The US is driving further wedges between Russia and Europe

by Prof. Eberhard Hamer

A week ago, the US Department of State submitted a new sanction list against Russia, thus meeting a requirement signed on 2 August under the name of CAATS (Countering America’s Adversaries Through Sanctions Act) by President Trump. This regulation will come into force on 29 January 2018. It is a new attack in the economic war against Russia, which affects not only Russian companies, but also, and most notably, European firms which do business with sanctioned Russian companies.
This new intensified economic war is in line with Trump’s “America First” policy. The sanctions against the Russian and German companies participating in the North Stream pipeline, for example, are avowedly explained by the desire to cut Europe off from Russian gas, so that Europe will have to buy the more expensive American LPG, which is currently abundant and not otherwise marketable.

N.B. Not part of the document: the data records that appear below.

Lemma archive_lossless_witness :
  let after := record_of Archive.digest (replay Archive.prepared.2 (trace Archive.handler (commit_completed Archive.digest Archive.prepared.1.1 Archive.finished Archive.prepared.1.2 Archive.prepared.2) Archive.prepared.2)) "CG-1" in
  file_cell (state_file Archive.prepared.2) "CG-1" "_history_ref" = None /\
  (same_record after (record_of Archive.digest Archive.prepared.2 "CG-1")
   \/ "CG-1" ∈ Archive.prepared.1.1.*1 /\ file_cell (state_file Archive.prepared.2) "CG-1" "_history_ref" <> None
      /\ exists r, after = Ok r /\ forall k, k <> "_history_ref" -> same (r !! k) (file_cell (state_file Archive.prepared.2) "CG-1" k)).
Proof.
  intros after. split; [vm_compute; reflexivity|].
  assert (Hp : prepare_completed Archive.digest (fun _ => 10000000) (fun _ => (20, 1)) Archive.finished 10 0 Desk.s0 Archive.empty
               = Ok (Archive.prepared.1.1, Archive.prepared.1.2, Archive.prepared.2)) by (vm_compute; reflexivity).
  assert (Hplan : Archive.prepared.1.1 = [("CG-1", Archive.plan)]) by (vm_compute; reflexivity).
  refine (archive_lossless Archive.digest _ _ Archive.finished 10 0 Desk.s0 Archive.empty Archive.prepared.1.1 Archive.prepared.1.2 Archive.prepared.2 Archive.prepared.2 Archive.prepared.1.2
    Archive.finished _ _ "CG-1" Hp (reflexivity _) (run_exec Archive.handler _ _) _).
  intros plan v w Hin Hv Hw. rewrite Hplan in Hin. apply list_elem_of_singleton in Hin. injection Hin as ->.
  unfold Archive.digest in Hv, Hw. destruct (decide (v = Archive.text)); [|discriminate Hv]. destruct (decide (w = Archive.text)); [|discriminate Hw]. congruence.
Defined.

Lemma restored_history_witness :
  file_cell Archive.resaved.2 "CG-1" "_history_ref" = None /\ file_cell Archive.resaved.2 "CG-1" "review_heads" = Some Desk.heads.
Proof.
  assert (H0 : open_state (state_file Archive.archived) = Ok Archive.reopened) by (vm_compute; reflexivity).
  assert (H1 : restore_operational Archive.digest Archive.archived Archive.finished (store (opened Archive.reopened)) = Ok (Archive.restored.1, Archive.restored.2)) by (vm_compute; reflexivity).
  assert (H2 : save Archive.restored.2 (state_file Archive.archived) = Ok (Archive.resaved.1, Archive.resaved.2)) by (vm_compute; reflexivity).
  assert (Hin : "CG-1" ∈ Archive.finished) by (apply (bool_decide_unpack _); vm_compute; exact I).
  pose proof (proj2 (restored_history Archive.digest Archive.archived Archive.finished _ _ _ _ _ _ _ _ H0 (rtc_refl _ _) H1 H2) "CG-1" Hin) as H.
  destruct (row_of (store (opened Archive.reopened)) "CG-1" !! "_history_ref") as [ref|] eqn:Hr; [|vm_compute in Hr; discriminate Hr].
  destruct H as (full & Hfull & _ & Hnone & Hhist). split; [exact Hnone|]. apply Hhist. vm_compute in Hfull. injection Hfull as <-. vm_compute. reflexivity.
Defined.

(** *** What the archive and the fence lose *)

(** A finished task that gains another historical value, and is archived again, loses the first ones: the
    new reference replaces the old one. *)
Definition gained : State := put_row Archive.reopened "CG-1" ∅
  (setitem "stashes" (Val (PList [PStr "s"])) (match data Archive.reopened !! "CG-1" with Some (Task t) => t | _ => task_state ∅ end)).
Definition gained_dir : Dir := {| state_file := (Desk.get (Desk.nothing, Missing) (save gained (state_file Archive.archived))).2; index := index Archive.archived; blobs := blobs Archive.archived |}.
Definition twice : list (string * Plan) * State * Dir :=
  Desk.get ([], Desk.nothing, Archive.empty) (prepare_completed Archive.digest (fun _ => 10000000) (fun _ => (20, 2)) Archive.finished 10 0 (Desk.get Desk.nothing (open_state (state_file gained_dir))) gained_dir).
Definition read_record (d : Dir) (k : string) : option pyval := match record_of Archive.digest d "CG-1" with Ok r => r !! k | Err _ => None end.
Lemma rearchived_history_lost :
  read_record gained_dir "review_heads" = Some Desk.heads /\ read_record gained_dir "stashes" = Some (PList [PStr "s"]) /\
  let d := Archive.commit twice.1.1 twice.1.2 twice.2 in
  read_record d "stashes" = Some (PList [PStr "s"]) /\ read_record d "review_heads" = None.
Proof. vm_compute. by split_and!. Qed.

(** The scheduler deletes a key of another task while a worker runs; restoring the other tasks after a
    violation brings the key back. *)
Lemma fence_restores_deleted_key :
  let deleted := put_row Desk.s0 "CG-1" ∅ (Desk.get Desk.t0 (delitem "pr_number" Desk.t0)) in
  let x := Desk.get (Desk.nothing, Missing) (save deleted Desk.start) in
  file_cell x.2 "CG-1" "pr_number" = None /\
  let y := Desk.get (Desk.nothing, Missing) (restore_other_task_keys {["CG-1" := Row Desk.row]} "CG-2" {["CG-1"; "CG-2"]} x.1 x.2) in
  file_cell y.2 "CG-1" "pr_number" = Some (PInt 7).
Proof. vm_compute. by split. Qed.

Accordingly, the North Stream line is to be discontinued after half of the way, in that the German companies involved are also threatened with sanctions to keep them from further involvement.
All US sanctions can be dealt with and punished arbitrarily in the United States because the American judiciary puts all business, all over the world, under American law, if it is invoiced in dollars or carried out with the help of the dollar. So American jurisdiction and dominion rules wher ever the dollar is used, and therefore European companies can arbitrarily be sentenced and exploited according to US law. VW alone has already had to pay 25 billion euros to the American judiciary because of the US standard regulations specially introduced against the diesel engine, the German bank has paid more than 10 billion, and the other international corporations differing amounts.
The American CAATS Act stipulates that all sanctions must be coordinated with the US partners. It cannot be expressed more openly that these sanctions are to be prosecuted only in the case and to the extent that they harm American partners in competition, and that ultimately, it should lie within the competence of American companies to demand these sanctions.
With the aid of these sanctions, the US not only wants to systematically isolate Russia from Europe, to cut off Russian companies from all dealings with Europe and the world, but also to threaten (and penalise) the rest of the world, especially Europe, if they do business with Russian companies. This has a significant impact on Europe, where trade in the most promising future market (Russia) has fallen by 30 per cent in the last two years alone. And American trade with Russia has increased to the same extent as European trade with Russia has been reduced.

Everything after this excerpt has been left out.